The oldest known U.S. wild bird, a 60 year-old Laysan albatross named Wisdom, is a new mother. The bird, which has likely logged 50,000 miles per year in flight as an adult, returned to Midway Atoll to nest and was spotted a few weeks ago with a new chick by a U.S. Fish and Wildlife Service biologist.
The bird has worn out 5 bird bands since she was first banded by U.S. Geological Survey scientist Chandler Robbins in 1956 while incubating an egg. Chandler named her Wisdon and rediscovered her 45 years later in 2001. In 1956, he estimated Wisdom to be at least 5 years old (the earliest age at which these birds breed) though they more typically breed at 8 or 9 after an involved courtship lasting several years.
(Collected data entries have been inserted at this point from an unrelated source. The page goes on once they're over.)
(** * Cancellation-aware snapshot waiting: Deferred, CancellationToken,
      SnapshotListener

    A shallow embedding of [util.ts] (classes [Deferred] and
    [SnapshotListener]) and [cancellation_token.ts] (classes
    [CancellationToken] and [CancellationTokenSource]), both in
    [src/common].

    JavaScript objects are records, the mutable store is passed explicitly,
    and the one [await] of [waitForSnapshot] splits the method into two
    synchronous segments: the segment run by the call itself and the segment
    run when the awaited promise has settled. *)

From stdpp Require Import base tactics option list strings numbers gmap pretty.

Open Scope string_scope.
Open Scope list_scope.

(** ** Errors thrown by the code *)

(** [FirestoreError] of the Firestore SDK; only its identity matters here. *)
Record FirestoreError := { code : string; message : string }.

(** The values that the modelled code throws: a plain [Error], the
    [CancellationTokenCancelledError] of [cancellation_token.ts], and the
    [FirestoreError] stored by [observer.error]. *)
Inductive exn :=
| Error (msg : string)
| CancellationTokenCancelledError (msg : string)
| Firestore (e : FirestoreError).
“She looks great,” said Bruce Peterjohn, the chief of the North American Bird Banding Program at the USGS Patuxent Wildlife Research Center in Laurel, Maryland. “And she is now the oldest wild bird documented in the 90-year history of our USGS-FWS and Canadian bird banding program,” he added. “To know that she can still successfully raise young at age 60-plus, is beyond words. While the process of banding a bird has not changed greatly during the past century, the information provided by species marked with a simple numbered metal band has transformed our knowledge of birds.”
Wisdom, Peterjohn said, has likely raised at least 30 to 35 chicks during her breeding life, though the number may well be higher because experienced parents tend to be better parents than younger breeders. Albatross lay only one egg a year, but it takes much of a year to incubate and raise the chick. After years in which they have successfully raised and fledged a chick, the parents may take the occasional next year off from parenting. Klavitter said that Wisdom also nested in 2006, 2008, 2009 and 2010.
And since adult albatross mate for life, with both parents raising the young, it makes one wonder if Wisdom has had the same partner all these years or not.
Almost as amazing as being a parent at 60 is the number of miles this bird has flown — at least 2 to 3 million miles since she was first banded. Or, to put it another way, that’s 4 to 6 trips from the Earth to the Moon and back again with plenty of miles to spare.
One reason for all these miles is that Laysan albatross spend the first 3 to 5 years after fledging at sea, never touching land. Then they return to breed in the northwestern Hawaiian Island chain although some of their feeding grounds are off the coast of western North America, including the Gulf of Alaska. In the non-breeding part of the year, the albatross remains in flight –and scientists believe, often even sleeps while flying over the ocean.
In addition to establishing longevity records, bird banding data documents migratory patterns, provides critical harvest and survival information used to manage populations of migratory game birds, and supports research activities on many issues from toxicology to disease transmission and behavior. Since 1920, approximately 64.5 million birds have been banded by this Interior Department-Canadian Wildlife Service program, and of those, nearly 4.5 million bands have been recovered.